■ **INSTRUCTIONS TO FOLLOW**
Reproduce word for word the lines between those holding "(** Stacks the" and "Definition np_items : list", inclusive, and nothing else from the data below.

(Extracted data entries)
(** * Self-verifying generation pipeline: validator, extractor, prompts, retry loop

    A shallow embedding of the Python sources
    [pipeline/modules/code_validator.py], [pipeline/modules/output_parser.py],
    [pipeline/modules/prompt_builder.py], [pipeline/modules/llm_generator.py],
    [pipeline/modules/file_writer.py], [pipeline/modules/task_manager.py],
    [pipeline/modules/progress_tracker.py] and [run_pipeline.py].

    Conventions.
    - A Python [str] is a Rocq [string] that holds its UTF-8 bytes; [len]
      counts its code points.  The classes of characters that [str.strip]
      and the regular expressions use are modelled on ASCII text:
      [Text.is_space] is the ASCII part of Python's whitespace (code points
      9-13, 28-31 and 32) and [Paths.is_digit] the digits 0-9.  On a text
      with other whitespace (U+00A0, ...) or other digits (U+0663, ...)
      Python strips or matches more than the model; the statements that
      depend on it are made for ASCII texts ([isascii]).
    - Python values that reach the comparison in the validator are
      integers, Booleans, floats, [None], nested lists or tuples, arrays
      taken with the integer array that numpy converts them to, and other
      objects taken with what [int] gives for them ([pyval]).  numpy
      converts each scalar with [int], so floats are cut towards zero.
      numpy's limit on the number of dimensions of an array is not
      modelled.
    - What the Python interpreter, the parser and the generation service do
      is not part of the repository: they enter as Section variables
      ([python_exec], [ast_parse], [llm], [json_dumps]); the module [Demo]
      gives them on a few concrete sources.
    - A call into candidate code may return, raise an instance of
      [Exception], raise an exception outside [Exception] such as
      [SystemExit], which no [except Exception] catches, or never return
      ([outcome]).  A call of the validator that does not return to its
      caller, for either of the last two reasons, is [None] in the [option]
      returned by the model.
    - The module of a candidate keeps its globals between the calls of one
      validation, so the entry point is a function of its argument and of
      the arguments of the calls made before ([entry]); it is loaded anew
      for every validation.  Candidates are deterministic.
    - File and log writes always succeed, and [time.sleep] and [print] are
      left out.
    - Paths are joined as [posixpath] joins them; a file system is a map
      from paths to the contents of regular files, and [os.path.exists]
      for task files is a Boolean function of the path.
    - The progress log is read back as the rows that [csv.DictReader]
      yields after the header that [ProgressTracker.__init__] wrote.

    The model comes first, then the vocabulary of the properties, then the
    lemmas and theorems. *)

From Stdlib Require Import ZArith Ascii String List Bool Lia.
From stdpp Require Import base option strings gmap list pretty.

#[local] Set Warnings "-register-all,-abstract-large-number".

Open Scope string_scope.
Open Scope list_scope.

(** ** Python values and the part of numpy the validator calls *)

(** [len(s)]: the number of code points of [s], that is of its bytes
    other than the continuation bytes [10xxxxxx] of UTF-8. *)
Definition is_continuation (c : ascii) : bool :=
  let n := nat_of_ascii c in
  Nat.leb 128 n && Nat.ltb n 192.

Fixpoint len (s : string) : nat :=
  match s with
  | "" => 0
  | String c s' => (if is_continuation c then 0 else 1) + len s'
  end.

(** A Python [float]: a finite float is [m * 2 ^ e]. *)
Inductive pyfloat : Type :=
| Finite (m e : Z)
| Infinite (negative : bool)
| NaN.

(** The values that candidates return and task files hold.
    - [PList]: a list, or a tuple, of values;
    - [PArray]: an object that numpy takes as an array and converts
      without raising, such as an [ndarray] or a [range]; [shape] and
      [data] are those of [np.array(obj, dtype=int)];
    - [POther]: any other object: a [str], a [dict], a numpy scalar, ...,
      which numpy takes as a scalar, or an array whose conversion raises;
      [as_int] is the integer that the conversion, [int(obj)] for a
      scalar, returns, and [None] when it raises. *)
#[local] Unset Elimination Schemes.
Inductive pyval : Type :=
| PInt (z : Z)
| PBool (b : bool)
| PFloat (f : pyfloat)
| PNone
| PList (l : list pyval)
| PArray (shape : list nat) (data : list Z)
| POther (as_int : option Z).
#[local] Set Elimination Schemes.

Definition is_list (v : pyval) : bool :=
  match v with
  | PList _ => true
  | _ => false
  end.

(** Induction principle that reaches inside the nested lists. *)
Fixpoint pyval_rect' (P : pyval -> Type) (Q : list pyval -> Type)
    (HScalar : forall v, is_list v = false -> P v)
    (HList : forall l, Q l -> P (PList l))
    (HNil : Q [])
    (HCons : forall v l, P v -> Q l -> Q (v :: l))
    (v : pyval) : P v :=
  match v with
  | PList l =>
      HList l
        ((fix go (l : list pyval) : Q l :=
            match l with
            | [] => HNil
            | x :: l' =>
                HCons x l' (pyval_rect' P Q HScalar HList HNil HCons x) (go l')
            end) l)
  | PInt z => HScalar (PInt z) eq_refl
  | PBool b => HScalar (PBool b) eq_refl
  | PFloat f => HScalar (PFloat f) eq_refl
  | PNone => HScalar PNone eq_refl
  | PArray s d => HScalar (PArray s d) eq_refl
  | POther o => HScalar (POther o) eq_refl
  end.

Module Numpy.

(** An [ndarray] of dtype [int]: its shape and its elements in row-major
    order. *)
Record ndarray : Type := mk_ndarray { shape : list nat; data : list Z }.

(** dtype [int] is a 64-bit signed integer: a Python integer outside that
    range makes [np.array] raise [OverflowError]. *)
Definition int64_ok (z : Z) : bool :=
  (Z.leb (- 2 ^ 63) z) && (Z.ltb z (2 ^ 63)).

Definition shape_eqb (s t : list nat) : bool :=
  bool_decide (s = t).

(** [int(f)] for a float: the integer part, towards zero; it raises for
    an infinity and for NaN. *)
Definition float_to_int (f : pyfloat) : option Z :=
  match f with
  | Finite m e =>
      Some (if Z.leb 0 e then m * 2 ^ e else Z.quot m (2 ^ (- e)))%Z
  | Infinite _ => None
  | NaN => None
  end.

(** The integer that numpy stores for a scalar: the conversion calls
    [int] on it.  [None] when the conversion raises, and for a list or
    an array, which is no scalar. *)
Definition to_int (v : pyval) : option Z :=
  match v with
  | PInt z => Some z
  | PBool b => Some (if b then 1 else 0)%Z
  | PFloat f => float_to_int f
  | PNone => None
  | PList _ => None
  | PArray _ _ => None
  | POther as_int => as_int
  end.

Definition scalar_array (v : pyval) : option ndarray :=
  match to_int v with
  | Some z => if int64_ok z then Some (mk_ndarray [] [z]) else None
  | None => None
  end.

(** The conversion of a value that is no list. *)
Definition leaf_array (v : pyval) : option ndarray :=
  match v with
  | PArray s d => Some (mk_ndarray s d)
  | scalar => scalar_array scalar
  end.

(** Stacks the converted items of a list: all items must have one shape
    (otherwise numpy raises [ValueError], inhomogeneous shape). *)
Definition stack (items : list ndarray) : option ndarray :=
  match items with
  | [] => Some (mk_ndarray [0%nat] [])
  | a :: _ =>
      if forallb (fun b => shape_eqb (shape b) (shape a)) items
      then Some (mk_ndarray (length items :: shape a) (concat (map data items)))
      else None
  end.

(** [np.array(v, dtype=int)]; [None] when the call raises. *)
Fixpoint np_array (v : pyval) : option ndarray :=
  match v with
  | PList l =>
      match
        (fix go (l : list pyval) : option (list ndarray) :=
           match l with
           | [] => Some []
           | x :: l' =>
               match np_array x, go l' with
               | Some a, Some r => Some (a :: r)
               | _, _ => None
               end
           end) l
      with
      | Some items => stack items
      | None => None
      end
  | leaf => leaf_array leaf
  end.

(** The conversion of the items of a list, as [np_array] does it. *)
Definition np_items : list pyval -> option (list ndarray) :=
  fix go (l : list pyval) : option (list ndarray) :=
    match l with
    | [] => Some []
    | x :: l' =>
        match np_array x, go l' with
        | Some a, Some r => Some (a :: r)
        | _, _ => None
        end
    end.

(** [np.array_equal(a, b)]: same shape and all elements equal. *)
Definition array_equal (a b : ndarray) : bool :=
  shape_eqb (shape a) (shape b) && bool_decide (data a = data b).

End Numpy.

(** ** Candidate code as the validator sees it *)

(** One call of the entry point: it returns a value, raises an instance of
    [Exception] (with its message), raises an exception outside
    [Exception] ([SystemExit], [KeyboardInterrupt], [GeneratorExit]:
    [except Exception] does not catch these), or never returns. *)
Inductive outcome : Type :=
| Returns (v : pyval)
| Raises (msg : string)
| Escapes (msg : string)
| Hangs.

■ **EXPECTED ANSWER**
(** Stacks the converted items of a list: all items must have one shape
    (otherwise numpy raises [ValueError], inhomogeneous shape). *)
Definition stack (items : list ndarray) : option ndarray :=
  match items with
  | [] => Some (mk_ndarray [0%nat] [])
  | a :: _ =>
      if forallb (fun b => shape_eqb (shape b) (shape a)) items
      then Some (mk_ndarray (length items :: shape a) (concat (map data items)))
      else None
  end.

(** [np.array(v, dtype=int)]; [None] when the call raises. *)
Fixpoint np_array (v : pyval) : option ndarray :=
  match v with
  | PList l =>
      match
        (fix go (l : list pyval) : option (list ndarray) :=
           match l with
           | [] => Some []
           | x :: l' =>
               match np_array x, go l' with
               | Some a, Some r => Some (a :: r)
               | _, _ => None
               end
           end) l
      with
      | Some items => stack items
      | None => None
      end
  | leaf => leaf_array leaf
  end.

(** The conversion of the items of a list, as [np_array] does it. *)
Definition np_items : list pyval -> option (list ndarray) :=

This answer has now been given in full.